In this study, we report the use of Hafnium-Indium-Zinc-Oxide (HIZO) as electron transport layer (ETL) in inverted organic solar cells (iOSCs) using a bulk heterojunction of Poly({4,8-bis[(2-ethylhexy)oxy]benzo[1,2-b:4,5-b'] dithiophene-2,6-diyl}{3-fluoro-2-[(2-ethylhexyl)carbonyl]thieno[3,4-b]thiophenediyl)) (PTB7) and [6,6)-phenyl C71 butyric acid methyl ester (PC70BM) as active layer. The absorption spectrum and performance parameters obtained are compared to those obtained for similar iOSCs where the ETL was poly [(9,9-bis (30-(N,N-dimethylamino) propyl) -2,7-fluorene) -alt-2,7- (9,9-dioctylfluorene)] (PFN).
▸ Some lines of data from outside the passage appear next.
Lemma bitset_next_clear_bit_spec set from : bitset_wf set -> 0 <= from < size set ->
  (exists pos, bitset_next_clear_bit set from = Ok pos /\
     first_from (fun i => negb (member set i)) from (size set) pos) \/
  (bitset_next_clear_bit set from = Ok (-1) /\ forall i, from <= i < size set -> member set i = true).
Proof.
  intros Hwf Hf. unfold bitset_next_clear_bit. rewrite from_ok_spec by done.
  cbn [c_assert]. bind_simpl. rewrite Z.shiftr_div_pow2 by lia. change (2 ^ 6) with 64.
  destruct (rd_ok set (from / 64) Hwf (index_lt _ _ Hf)) as (w & -> & Hz & Hr). bind_simpl.
  destruct (mask_low_spec (from mod 64) ltac:(apply Z.mod_pos_bound; lia)) as (m & -> & Hm1 & Hm2).
  bind_simpl. pose proof (index_lt _ _ Hf) as Hix. pose proof (word_of from ltac:(lia)) as Hwo.
  pose proof (nwords_cover (size set) ltac:(lia)) as Hcov.
  destruct (scan_up_spec lnot64 word_lnot set Hwf (Z.to_nat (nwords (size set))) from (from / 64)
    (Z.land (lnot64 w) m)) as [(pos & -> & (Hp1 & Hp2 & Hp3))|[-> Hnone]];
    [done|lia|apply land_word; [by apply word_lnot|lia]|apply masked_low_first; [done|lia|exact Hm2]|
     intros i Hi; lia|lia|..]; bind_simpl.
  - rewrite bitf_lnot in Hp2 by (done || lia).
    assert (forall i, from <= i < pos -> member set i = true) as Hall.
    { intros i Hi. specialize (Hp3 i Hi). rewrite bitf_lnot in Hp3 by (done || lia).
      by apply negb_false_iff. }
    assert (pos <= size set) as Hle.
    { destruct (decide (pos <= size set)); [done|exfalso].
      specialize (Hall (size set) ltac:(lia)). by rewrite (bw_high _ Hwf) in Hall by lia. }
    destruct (Z.eqb_spec pos (size set)) as [->|Hne]; [by right|left].
    exists pos. split; [done|]. split; [lia|]. split; [done|].
    intros i Hi. by rewrite Hall.
  - assert (size set = nwords (size set) * 64) as Heq.
    { destruct (decide (nwords (size set) * 64 <= size set)); [lia|exfalso].
      specialize (Hnone (size set) ltac:(lia)). rewrite bitf_lnot in Hnone by (done || lia).
      by rewrite (bw_high _ Hwf) in Hnone by lia. }
    right. rewrite <- Heq, Z.eqb_refl. split; [done|]. intros i Hi.
    specialize (Hnone i ltac:(lia)). rewrite bitf_lnot in Hnone by (done || lia).
    by apply negb_false_iff.
Qed.

Lemma none_above set : bitset_wf set -> forall i, bitf id set i = true -> i < size set.
Proof.
  intros Hwf i Hi. destruct (decide (i < size set)); [done|exfalso].
  rewrite bitf_id, (bw_high _ Hwf) in Hi by lia. done.
Qed.

Lemma bitset_next_set_bit_spec set from : bitset_wf set -> 0 <= from < size set -> from < 64 ->
  (exists pos, bitset_next_set_bit set from = Ok pos /\
     first_from (member set) from (size set) pos) \/
  (bitset_next_set_bit set from = Ok (-1) /\ none_in (member set) from (size set)).
Proof.
  intros Hwf Hf H64. unfold bitset_next_set_bit. rewrite from_ok_spec by done.
  cbn [c_assert]. bind_simpl. rewrite Z.shiftr_div_pow2 by lia. change (2 ^ 6) with 64.
  destruct (rd_ok set (from / 64) Hwf (index_lt _ _ Hf)) as (w & -> & Hz & Hr). bind_simpl.
  destruct (mask_low_spec from ltac:(lia)) as (m & -> & Hm1 & Hm2).
  bind_simpl. pose proof (index_lt _ _ Hf) as Hix. pose proof (word_of from ltac:(lia)) as Hwo.
  pose proof (nwords_cover (size set) ltac:(lia)) as Hcov.
  destruct (scan_up_spec id (fun _ H => H) set Hwf (Z.to_nat (nwords (size set))) from (from / 64)
    (Z.land w m)) as [(pos & -> & (Hp1 & Hp2 & Hp3))|[-> Hnone]];
    [done|lia|apply land_word; [done|lia]
    |apply (masked_low_first id); [done|lia|rewrite Z.mod_small by lia; exact Hm2]|
     intros i Hi; lia|lia|..]; bind_simpl.
  - left. exists pos. split; [done|]. pose proof (none_above _ Hwf _ Hp2). split; [lia|done].
  - right. split; [done|]. intros i Hi. apply (Hnone i). lia.
Qed.

Section Prev.
Context (f : Z -> Z) (f_word : forall w, 0 <= w < 2 ^ 64 -> 0 <= f w < 2 ^ 64).

(** Both searches downwards, on the words or on their complements. *)
Lemma prev_spec set from w : bitset_wf set -> 0 <= from < size set -> (from + 1) mod 64 <> 0 ->
  znth (bits set) (from / 64) = Some w -> 0 <= w < 2 ^ 64 ->
  exists m, shr64 word_mask (Z.rem (- (from + 1)) 64 + 64) = Ok m /\
  ((exists pos, scan_down (Z.to_nat (from / 64)) f set (from / 64) (Z.land (f w) m) = Ok pos /\
      last_upto (bitf f set) from pos) \/
   (scan_down (Z.to_nat (from / 64)) f set (from / 64) (Z.land (f w) m) = Ok (-1) /\
      none_in (bitf f set) 0 (from + 1))).
Proof.
  intros Hwf Hf Hne Hz Hr. pose proof (index_lt _ _ Hf) as Hix.
  pose proof (word_of from ltac:(lia)) as Hwo.
  destruct (mask_high_spec from ltac:(lia) Hne) as (m & E & Hm1 & Hm2).
  exists m. split; [done|].
  apply scan_down_spec; [done|done|done|lia|apply land_word; [by apply f_word|lia]| |intros i Hi; lia|lia].
  apply masked_high_first; [done|lia|exact Hm2].
Qed.
End Prev.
Initially, devices showed the S-shaped current-voltage curve that has been modeled using a three-diode equivalent circuit model. This phenomenon can be removed by repeating electrical sweep-cycles under illumination. The degradation under nitrogen atmosphere and under encapsulation was also analyzed and compared with the degradation of the iOSCs using PFN. It was observed that the degradation of encapsulated HIZO-iOSC was twice slower than that of PFN-iOSCs. This increase in stability can be attributed to the Hf atoms, which have a stronger thermodynamic tendency to form metal oxides, suppressing the dissociation of HIZO.